- **TASK ITEM**
Only lines that contain the word "pending" belong in the answer; copy them from the records below.

- **Collected data entries**
Lemma resolve_mid s k : inv s -> (k < nr_cpu_ids)%nat ->
  mid k (resolve_current s (cur s k) (Idle k)) /\
  cur (resolve_current s (cur s k) (Idle k)) = cur s /\
  (state s (cur s k) <> TASK_RUNNING ->
   (state s (cur s k) = TASK_INTERRUPTIBLE -> pending s (cur s k) = false) ->
   cur s k ∉ runqueue (resolve_current s (cur s k) (Idle k)) k).
Proof.
  intros H Hk. pose proof (i_core _ H) as Hc. set (me := cur s k).
  pose proof (inv_on_cpu s k H Hk) as Hme.
  (* a task queued without being runnable is the current one of its CPU *)
  assert (Hother : forall c q, q ∈ runqueue s c -> q <> me -> state s q = TASK_RUNNING \/ (c <> k /\ cur s c = q)).
  { intros c q Hq Hne. destruct (i_sleep _ H c q Hq) as [?|Hcur]; [by left|right].
    split; [|done]. intros ->. by subst me. }
  unfold resolve_current. destruct (Z.eqb_spec (state s me) TASK_RUNNING) as [E|E]; simpl.
  { split; [|done]. split; [done|intros; by apply (i_cur _ H)|done| |apply (i_idle_state _ H)].
    intros c q Hq. destruct (decide (q = me)) as [->|Hne]; [by left|by apply Hother]. }
  assert (Hmt : me ∈ tasks s /\ cpu s me = k).
  { destruct Hme as [Ei|?]; [|done]. fold me in Ei. rewrite Ei in E. by rewrite (i_idle_state _ H) in E. }
  destruct Hmt as [Hmt Hmk].
  rewrite bool_decide_eq_true_2 by (intros ->; by destruct (c_tasks _ Hc _ Hmt)).
  simpl. destruct ((state s me =? TASK_INTERRUPTIBLE) && pending s me) eqn:Ep.
  - apply andb_true_iff in Ep as [Ei Ep]. apply Z.eqb_eq in Ei.
    destruct (i_cur _ H k Hk) as [Ec|Hin]; [fold me in Ec; rewrite Ec in Hmt; by destruct (c_tasks _ Hc _ Hmt)|].
    fold me in Hin. split; [|split; [done|intros _ Hf; rewrite Hf in Ep; done]].
    split; [apply core_set_state; [done|by rewrite Hmk]|intros; by apply (i_cur _ H)|by right| |].
    + intros c q Hq. rewrite state_set. case_decide; [by left|by apply Hother].
    + intros c. rewrite state_set. case_decide; [done|apply (i_idle_state _ H)].
  - assert (Hm : mid k (dequeue_task s me)).
    { split; [by apply core_dequeue| | | |apply (i_idle_state _ H)].
      - intros j Hj Hne. destruct (i_cur _ H j Hj) as [?|Hin]; [by left|right].
        apply list_elem_of_filter. split; [|done]. intros Heq. apply Hne.
        rewrite <- (queued_here _ _ _ Hc Hin). change (cur (dequeue_task s me) j) with (cur s j) in *. congruence.
      - by right.
      - intros c q [Hne Hq]%list_elem_of_filter. by apply Hother. }
    destruct (task_on_runqueue s me) eqn:Et.
    + split; [done|]. split; [done|]. intros _ _ [? _]%list_elem_of_filter. done.
    + assert (Hno : forall c, me ∉ runqueue s c).
      { intros c Hin. pose proof (queued_here _ _ _ Hc Hin) as Heq. rewrite <- Heq in Hin.
        apply (task_on_runqueue_spec s me Hc) in Hin. congruence. }
      split; [|split; [done|intros _ _; apply Hno]].
      split; [done|intros; by apply (i_cur _ H)|by right| |apply (i_idle_state _ H)].
      intros c q Hq. apply Hother; [done|]. intros ->. by apply (Hno c).
Qed.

- **RESULT OF THE EXERCISE**
   (state s (cur s k) = TASK_INTERRUPTIBLE -> pending s (cur s k) = false) ->
  simpl. destruct ((state s me =? TASK_INTERRUPTIBLE) && pending s me) eqn:Ep.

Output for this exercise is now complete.